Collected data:

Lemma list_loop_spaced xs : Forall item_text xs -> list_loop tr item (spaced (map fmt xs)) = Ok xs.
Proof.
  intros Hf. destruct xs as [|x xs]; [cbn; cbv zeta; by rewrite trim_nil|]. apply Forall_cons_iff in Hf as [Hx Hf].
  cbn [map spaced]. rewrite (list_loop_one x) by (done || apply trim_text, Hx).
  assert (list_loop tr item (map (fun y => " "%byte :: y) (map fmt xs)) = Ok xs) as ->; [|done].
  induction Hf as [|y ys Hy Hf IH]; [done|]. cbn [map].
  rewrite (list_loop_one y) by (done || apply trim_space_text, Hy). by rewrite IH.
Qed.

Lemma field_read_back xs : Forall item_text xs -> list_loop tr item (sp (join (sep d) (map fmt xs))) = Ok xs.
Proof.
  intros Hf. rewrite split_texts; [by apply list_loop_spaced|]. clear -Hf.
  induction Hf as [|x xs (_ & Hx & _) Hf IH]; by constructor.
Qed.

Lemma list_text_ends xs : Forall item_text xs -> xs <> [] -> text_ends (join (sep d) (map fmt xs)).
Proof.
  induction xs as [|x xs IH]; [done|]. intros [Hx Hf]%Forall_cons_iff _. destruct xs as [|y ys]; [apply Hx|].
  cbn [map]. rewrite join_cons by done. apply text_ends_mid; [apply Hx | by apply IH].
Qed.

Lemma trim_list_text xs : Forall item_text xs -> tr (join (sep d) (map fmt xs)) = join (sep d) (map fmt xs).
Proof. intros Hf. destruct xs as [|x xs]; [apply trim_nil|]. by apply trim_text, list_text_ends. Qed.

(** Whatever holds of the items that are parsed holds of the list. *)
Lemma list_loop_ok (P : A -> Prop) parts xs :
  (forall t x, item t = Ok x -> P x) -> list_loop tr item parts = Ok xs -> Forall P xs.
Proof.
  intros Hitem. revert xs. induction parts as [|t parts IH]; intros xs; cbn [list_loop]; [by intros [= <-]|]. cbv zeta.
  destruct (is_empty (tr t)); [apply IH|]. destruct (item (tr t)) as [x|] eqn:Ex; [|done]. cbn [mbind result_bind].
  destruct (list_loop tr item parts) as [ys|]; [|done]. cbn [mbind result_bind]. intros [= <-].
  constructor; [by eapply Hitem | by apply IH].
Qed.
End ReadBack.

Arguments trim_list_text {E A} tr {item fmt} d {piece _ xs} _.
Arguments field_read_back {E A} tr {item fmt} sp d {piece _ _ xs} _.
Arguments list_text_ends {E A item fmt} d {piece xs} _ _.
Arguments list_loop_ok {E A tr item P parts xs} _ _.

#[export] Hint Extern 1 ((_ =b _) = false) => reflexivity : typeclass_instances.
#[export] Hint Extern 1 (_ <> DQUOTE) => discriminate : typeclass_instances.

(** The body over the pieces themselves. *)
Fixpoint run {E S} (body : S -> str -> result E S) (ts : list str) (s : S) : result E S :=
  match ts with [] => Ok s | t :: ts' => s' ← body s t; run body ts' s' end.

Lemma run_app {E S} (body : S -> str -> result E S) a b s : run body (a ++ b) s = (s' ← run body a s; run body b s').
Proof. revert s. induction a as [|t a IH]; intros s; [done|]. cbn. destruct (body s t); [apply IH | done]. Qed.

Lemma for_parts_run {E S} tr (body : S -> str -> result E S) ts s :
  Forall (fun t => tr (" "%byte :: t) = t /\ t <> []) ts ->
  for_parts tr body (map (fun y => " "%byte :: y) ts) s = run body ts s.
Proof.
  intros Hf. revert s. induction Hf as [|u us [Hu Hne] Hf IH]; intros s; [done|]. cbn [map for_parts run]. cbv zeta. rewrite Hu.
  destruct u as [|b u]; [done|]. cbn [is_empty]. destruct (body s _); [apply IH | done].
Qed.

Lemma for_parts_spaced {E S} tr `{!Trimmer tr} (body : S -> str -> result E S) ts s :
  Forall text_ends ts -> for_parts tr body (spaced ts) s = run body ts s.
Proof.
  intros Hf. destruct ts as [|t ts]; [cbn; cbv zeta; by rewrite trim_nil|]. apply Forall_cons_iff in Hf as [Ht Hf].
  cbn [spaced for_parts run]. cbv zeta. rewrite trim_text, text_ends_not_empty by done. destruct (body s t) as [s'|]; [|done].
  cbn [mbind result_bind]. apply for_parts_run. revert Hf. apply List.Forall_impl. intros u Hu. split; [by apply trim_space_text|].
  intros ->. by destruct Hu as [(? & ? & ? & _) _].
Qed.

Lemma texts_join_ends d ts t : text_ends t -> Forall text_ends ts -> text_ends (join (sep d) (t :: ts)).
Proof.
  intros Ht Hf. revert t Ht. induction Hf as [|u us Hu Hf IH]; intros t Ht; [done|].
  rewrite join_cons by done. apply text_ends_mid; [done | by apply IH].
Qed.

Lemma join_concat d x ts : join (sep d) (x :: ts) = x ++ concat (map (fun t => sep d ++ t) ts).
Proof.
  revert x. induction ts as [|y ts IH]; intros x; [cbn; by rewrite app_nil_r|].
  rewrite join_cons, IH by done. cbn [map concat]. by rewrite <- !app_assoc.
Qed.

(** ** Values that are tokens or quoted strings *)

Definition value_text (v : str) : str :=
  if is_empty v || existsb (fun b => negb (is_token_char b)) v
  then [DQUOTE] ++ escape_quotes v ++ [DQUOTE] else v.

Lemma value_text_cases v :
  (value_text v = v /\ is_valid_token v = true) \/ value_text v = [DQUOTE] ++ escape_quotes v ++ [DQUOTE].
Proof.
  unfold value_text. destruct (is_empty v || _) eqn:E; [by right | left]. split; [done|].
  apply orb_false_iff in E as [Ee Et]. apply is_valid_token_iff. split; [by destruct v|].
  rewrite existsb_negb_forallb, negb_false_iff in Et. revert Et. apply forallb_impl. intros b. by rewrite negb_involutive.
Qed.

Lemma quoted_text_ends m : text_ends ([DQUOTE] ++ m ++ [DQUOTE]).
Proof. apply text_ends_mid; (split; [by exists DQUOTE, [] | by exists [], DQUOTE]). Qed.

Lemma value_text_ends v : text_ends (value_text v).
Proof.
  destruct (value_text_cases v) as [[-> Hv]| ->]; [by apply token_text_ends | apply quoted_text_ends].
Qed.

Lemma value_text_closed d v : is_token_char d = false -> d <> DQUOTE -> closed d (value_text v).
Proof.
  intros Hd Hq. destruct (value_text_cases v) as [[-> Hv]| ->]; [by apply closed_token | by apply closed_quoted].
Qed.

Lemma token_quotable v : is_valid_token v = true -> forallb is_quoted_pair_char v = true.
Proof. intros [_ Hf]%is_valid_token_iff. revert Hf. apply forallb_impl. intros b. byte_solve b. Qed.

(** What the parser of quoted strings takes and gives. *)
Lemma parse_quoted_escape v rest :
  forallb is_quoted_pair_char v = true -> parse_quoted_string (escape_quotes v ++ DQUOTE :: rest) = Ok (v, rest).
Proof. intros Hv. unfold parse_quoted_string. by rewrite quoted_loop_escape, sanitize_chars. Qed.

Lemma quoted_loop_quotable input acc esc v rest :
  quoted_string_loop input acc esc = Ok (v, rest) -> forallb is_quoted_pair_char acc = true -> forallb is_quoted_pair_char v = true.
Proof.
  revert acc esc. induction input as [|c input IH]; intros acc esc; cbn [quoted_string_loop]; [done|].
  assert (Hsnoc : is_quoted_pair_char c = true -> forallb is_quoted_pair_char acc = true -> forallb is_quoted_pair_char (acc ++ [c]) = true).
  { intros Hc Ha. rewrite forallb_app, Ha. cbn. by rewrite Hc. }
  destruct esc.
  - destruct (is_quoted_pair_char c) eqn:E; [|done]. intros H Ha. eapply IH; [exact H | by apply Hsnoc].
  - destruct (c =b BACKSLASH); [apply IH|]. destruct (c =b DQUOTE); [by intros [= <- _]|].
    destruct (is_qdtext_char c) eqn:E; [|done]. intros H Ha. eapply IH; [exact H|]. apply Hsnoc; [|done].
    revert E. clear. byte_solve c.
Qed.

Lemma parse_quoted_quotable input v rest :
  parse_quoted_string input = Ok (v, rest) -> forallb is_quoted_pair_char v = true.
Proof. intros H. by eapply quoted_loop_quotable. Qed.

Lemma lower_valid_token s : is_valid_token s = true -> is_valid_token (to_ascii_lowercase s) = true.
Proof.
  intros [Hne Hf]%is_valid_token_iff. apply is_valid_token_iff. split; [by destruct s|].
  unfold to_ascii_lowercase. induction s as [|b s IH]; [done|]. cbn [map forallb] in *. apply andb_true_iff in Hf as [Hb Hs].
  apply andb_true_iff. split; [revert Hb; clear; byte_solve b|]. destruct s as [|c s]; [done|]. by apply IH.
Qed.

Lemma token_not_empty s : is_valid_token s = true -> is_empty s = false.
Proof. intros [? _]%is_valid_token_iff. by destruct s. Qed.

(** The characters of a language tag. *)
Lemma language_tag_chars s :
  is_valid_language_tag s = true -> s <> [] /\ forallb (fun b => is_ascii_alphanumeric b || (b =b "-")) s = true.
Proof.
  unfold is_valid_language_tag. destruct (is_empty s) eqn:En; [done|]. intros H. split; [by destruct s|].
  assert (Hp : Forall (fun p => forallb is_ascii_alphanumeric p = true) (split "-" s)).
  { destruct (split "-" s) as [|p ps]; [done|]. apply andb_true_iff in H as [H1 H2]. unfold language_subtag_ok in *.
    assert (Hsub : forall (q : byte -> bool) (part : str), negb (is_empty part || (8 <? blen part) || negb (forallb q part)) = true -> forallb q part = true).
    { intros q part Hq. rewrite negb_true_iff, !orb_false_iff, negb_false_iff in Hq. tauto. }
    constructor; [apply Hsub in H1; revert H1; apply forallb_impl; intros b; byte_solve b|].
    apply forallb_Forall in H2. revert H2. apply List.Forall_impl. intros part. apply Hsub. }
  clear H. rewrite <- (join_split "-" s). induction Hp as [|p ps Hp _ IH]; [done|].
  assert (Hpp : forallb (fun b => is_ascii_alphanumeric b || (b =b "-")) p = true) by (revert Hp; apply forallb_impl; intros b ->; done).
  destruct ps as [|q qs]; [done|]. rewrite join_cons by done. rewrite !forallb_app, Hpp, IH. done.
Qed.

* [What the task requires]
Whenever a line of the records above contains the word "eapply", it counts toward the total; give that total alone.

* [Exercise solution]
4